Records from a data collection:
<<<<

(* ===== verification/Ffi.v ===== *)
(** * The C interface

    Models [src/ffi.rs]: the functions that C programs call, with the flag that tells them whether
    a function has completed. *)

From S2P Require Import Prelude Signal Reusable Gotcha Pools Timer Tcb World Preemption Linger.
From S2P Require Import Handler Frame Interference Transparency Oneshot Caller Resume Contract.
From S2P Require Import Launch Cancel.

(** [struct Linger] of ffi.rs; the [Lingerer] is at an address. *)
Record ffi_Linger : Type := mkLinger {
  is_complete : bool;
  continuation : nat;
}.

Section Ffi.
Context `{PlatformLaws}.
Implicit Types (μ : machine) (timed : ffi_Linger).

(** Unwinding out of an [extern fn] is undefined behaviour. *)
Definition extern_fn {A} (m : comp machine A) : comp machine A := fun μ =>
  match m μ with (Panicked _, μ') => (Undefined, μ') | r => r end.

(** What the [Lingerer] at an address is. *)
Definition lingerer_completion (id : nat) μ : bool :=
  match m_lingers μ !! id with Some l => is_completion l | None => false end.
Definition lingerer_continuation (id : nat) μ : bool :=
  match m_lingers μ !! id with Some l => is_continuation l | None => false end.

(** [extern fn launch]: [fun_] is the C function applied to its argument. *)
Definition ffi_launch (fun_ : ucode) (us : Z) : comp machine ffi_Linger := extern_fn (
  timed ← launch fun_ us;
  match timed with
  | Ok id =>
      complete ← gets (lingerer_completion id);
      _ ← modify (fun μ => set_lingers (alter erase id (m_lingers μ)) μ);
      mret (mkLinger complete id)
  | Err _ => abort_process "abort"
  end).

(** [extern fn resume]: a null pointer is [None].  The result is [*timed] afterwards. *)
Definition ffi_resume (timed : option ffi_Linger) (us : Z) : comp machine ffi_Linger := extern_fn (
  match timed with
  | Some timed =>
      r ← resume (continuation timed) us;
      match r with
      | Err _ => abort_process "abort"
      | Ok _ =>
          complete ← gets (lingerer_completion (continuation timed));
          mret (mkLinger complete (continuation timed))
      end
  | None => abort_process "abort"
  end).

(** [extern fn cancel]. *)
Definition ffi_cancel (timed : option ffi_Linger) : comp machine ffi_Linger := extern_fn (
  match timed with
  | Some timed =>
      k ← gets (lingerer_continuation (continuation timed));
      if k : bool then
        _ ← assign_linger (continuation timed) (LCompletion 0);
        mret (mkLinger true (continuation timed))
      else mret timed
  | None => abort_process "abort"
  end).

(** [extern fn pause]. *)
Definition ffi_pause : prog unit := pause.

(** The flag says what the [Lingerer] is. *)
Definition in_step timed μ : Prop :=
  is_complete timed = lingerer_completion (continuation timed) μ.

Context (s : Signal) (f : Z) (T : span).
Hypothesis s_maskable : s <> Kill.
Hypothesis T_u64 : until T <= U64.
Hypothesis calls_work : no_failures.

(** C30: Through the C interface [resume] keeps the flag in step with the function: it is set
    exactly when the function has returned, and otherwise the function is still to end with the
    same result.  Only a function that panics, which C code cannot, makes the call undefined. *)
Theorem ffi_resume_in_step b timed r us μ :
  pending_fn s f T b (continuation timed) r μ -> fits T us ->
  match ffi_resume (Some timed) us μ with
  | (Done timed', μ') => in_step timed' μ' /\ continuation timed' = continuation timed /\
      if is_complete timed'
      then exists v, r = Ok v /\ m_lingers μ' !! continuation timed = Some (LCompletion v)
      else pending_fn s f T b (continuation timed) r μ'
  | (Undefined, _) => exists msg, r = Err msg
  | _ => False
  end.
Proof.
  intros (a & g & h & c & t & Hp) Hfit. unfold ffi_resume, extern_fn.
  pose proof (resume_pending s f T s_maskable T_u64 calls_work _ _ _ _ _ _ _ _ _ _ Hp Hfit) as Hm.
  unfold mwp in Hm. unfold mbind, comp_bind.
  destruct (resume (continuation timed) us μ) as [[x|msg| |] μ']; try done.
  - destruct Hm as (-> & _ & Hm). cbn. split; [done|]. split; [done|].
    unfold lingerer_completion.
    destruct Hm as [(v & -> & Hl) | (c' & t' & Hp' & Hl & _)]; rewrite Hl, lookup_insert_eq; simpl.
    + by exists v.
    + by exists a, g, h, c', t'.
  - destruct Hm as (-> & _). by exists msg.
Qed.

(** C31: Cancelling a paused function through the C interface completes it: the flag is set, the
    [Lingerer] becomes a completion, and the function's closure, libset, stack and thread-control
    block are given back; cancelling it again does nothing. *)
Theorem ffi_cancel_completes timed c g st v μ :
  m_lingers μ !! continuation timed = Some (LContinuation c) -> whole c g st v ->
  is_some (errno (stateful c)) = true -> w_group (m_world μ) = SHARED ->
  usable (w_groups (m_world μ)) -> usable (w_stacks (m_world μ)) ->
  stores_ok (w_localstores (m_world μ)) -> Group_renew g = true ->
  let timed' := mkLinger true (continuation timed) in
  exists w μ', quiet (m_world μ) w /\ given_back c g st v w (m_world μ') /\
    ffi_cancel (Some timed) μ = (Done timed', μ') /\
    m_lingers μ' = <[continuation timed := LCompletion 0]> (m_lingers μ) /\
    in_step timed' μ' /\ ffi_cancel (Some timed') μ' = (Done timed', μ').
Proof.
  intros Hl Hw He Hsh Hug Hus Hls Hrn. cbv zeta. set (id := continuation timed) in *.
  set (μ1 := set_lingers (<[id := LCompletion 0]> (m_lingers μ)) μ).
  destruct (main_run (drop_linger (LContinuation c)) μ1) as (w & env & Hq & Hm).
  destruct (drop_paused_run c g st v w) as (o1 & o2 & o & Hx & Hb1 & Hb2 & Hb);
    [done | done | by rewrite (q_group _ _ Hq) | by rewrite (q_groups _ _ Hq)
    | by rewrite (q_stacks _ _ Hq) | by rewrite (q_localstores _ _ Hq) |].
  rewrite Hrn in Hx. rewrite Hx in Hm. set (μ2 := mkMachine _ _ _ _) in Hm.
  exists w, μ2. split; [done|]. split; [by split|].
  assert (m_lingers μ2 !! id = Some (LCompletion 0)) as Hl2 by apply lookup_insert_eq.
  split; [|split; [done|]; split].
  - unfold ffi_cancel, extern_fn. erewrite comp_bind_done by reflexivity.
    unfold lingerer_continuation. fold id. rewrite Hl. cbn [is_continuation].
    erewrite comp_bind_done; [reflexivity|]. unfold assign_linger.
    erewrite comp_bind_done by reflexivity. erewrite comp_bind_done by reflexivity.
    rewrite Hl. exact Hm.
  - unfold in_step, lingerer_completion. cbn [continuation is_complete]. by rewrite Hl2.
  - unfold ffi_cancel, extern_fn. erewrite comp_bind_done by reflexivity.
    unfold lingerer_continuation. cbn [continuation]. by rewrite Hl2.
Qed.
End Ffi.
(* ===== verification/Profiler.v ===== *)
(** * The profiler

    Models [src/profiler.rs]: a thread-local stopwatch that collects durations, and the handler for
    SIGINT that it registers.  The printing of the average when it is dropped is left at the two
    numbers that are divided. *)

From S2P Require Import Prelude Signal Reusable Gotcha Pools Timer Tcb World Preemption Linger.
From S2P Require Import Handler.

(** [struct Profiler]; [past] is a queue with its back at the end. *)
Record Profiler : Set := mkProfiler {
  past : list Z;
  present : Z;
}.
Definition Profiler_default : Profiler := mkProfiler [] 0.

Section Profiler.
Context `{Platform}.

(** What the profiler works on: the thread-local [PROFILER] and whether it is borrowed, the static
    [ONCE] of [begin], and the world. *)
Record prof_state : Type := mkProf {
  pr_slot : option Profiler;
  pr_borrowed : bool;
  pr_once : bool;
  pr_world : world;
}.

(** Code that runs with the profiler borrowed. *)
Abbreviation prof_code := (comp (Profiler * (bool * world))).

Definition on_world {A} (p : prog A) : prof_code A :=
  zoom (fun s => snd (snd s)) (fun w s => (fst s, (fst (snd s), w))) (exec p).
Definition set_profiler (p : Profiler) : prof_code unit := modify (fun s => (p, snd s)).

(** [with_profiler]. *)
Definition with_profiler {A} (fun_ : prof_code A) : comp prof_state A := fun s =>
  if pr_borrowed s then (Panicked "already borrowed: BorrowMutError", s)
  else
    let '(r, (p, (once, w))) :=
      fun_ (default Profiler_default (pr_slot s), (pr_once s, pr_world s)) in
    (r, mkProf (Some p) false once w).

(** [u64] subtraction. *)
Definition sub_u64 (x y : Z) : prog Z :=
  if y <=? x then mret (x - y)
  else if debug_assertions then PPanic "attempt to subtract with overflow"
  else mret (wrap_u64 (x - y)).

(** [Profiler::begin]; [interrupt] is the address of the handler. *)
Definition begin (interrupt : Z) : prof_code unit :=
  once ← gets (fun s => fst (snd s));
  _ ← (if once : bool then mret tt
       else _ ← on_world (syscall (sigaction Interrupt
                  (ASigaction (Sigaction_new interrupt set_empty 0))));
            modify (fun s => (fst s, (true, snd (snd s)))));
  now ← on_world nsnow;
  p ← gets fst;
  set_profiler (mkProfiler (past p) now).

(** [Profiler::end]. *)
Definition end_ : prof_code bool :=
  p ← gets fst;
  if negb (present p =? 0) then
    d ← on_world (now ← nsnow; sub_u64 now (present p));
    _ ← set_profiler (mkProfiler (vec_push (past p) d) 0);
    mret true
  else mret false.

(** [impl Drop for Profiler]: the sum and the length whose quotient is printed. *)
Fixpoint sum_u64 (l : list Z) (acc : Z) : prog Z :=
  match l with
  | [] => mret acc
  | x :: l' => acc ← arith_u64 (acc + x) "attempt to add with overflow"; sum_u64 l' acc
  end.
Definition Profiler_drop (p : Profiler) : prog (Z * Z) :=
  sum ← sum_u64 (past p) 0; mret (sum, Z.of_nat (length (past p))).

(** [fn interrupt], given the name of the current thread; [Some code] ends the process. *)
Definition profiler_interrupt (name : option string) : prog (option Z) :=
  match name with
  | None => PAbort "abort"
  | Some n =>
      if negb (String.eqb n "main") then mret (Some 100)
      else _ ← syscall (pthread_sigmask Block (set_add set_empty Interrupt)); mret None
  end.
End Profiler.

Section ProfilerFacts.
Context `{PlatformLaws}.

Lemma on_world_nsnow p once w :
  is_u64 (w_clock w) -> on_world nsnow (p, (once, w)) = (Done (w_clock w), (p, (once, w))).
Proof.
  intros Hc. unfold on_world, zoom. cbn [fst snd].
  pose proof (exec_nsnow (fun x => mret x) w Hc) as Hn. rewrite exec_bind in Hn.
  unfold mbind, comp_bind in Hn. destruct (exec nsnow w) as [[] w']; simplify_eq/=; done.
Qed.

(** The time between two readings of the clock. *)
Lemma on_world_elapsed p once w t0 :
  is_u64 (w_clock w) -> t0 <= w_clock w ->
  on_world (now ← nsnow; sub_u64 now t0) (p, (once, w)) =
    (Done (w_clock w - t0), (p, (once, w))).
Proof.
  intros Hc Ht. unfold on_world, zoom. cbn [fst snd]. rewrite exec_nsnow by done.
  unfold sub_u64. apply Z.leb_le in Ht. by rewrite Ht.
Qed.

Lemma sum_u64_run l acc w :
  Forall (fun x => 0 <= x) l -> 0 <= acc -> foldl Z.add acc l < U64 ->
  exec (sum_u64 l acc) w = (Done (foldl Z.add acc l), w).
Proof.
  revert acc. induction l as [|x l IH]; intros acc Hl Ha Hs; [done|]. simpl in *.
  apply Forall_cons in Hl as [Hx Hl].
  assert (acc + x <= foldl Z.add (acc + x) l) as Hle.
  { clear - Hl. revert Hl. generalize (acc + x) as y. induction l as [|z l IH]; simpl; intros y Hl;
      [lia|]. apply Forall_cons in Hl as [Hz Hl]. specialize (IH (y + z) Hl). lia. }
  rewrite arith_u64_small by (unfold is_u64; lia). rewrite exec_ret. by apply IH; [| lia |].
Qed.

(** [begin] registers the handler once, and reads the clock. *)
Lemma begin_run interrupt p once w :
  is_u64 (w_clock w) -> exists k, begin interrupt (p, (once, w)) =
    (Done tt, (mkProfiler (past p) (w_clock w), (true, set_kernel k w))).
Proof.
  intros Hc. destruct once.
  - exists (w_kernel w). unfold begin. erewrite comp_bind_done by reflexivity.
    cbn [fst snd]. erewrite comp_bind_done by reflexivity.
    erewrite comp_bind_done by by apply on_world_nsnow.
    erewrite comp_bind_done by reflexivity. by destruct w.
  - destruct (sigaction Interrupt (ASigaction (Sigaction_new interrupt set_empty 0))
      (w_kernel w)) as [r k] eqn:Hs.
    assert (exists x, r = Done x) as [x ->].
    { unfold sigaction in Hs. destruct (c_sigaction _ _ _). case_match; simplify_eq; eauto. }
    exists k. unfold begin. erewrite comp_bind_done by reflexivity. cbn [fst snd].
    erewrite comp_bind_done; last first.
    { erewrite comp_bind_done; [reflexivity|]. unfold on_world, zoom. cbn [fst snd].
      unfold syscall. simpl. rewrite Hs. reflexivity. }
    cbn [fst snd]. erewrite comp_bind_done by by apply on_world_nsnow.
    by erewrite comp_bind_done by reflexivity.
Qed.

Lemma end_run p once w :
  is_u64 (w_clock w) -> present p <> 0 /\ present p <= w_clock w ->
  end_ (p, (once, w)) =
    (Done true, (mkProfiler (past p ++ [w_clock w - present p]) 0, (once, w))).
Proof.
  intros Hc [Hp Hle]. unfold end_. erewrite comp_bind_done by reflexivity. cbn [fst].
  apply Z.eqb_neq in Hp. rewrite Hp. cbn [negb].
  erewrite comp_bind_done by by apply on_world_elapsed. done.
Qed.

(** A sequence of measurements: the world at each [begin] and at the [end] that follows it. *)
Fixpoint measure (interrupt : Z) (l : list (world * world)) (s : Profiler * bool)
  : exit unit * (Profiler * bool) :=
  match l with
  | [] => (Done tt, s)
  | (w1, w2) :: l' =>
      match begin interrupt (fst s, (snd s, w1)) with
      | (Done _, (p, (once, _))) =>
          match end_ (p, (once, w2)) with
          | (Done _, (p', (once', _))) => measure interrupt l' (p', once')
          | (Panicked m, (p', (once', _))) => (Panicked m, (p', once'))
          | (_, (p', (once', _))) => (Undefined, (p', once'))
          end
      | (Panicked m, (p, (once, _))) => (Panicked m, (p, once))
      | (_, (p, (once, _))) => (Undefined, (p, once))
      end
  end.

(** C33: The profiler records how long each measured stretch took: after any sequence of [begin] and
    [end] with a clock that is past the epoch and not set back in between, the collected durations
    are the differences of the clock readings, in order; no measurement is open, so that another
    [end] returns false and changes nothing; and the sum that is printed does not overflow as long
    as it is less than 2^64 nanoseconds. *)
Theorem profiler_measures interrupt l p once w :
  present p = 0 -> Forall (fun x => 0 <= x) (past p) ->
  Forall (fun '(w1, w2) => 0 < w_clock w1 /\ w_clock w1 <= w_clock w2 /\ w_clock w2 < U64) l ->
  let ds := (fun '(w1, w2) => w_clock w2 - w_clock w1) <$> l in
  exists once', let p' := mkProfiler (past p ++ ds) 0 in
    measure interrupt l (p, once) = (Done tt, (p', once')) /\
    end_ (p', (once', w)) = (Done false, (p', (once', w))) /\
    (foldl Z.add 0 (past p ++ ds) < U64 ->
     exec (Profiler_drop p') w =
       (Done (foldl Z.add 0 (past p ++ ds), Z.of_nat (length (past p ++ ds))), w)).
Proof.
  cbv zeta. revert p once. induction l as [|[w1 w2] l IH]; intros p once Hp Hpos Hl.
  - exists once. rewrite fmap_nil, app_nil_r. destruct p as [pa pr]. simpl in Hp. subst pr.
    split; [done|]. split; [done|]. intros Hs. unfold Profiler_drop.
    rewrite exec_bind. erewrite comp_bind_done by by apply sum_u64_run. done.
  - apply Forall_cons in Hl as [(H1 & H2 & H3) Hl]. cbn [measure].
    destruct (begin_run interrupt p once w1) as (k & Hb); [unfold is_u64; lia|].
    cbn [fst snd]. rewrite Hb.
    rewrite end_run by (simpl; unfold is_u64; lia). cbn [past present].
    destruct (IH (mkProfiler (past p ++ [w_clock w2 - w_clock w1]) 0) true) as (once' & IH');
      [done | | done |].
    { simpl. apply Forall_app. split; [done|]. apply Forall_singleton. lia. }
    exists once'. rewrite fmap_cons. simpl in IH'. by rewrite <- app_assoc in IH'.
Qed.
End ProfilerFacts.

>>>>

▶ _Exercise aim_
The answer must be the number of lines in the records where the string "result" is found, stated alone.

▶ _Response box_
2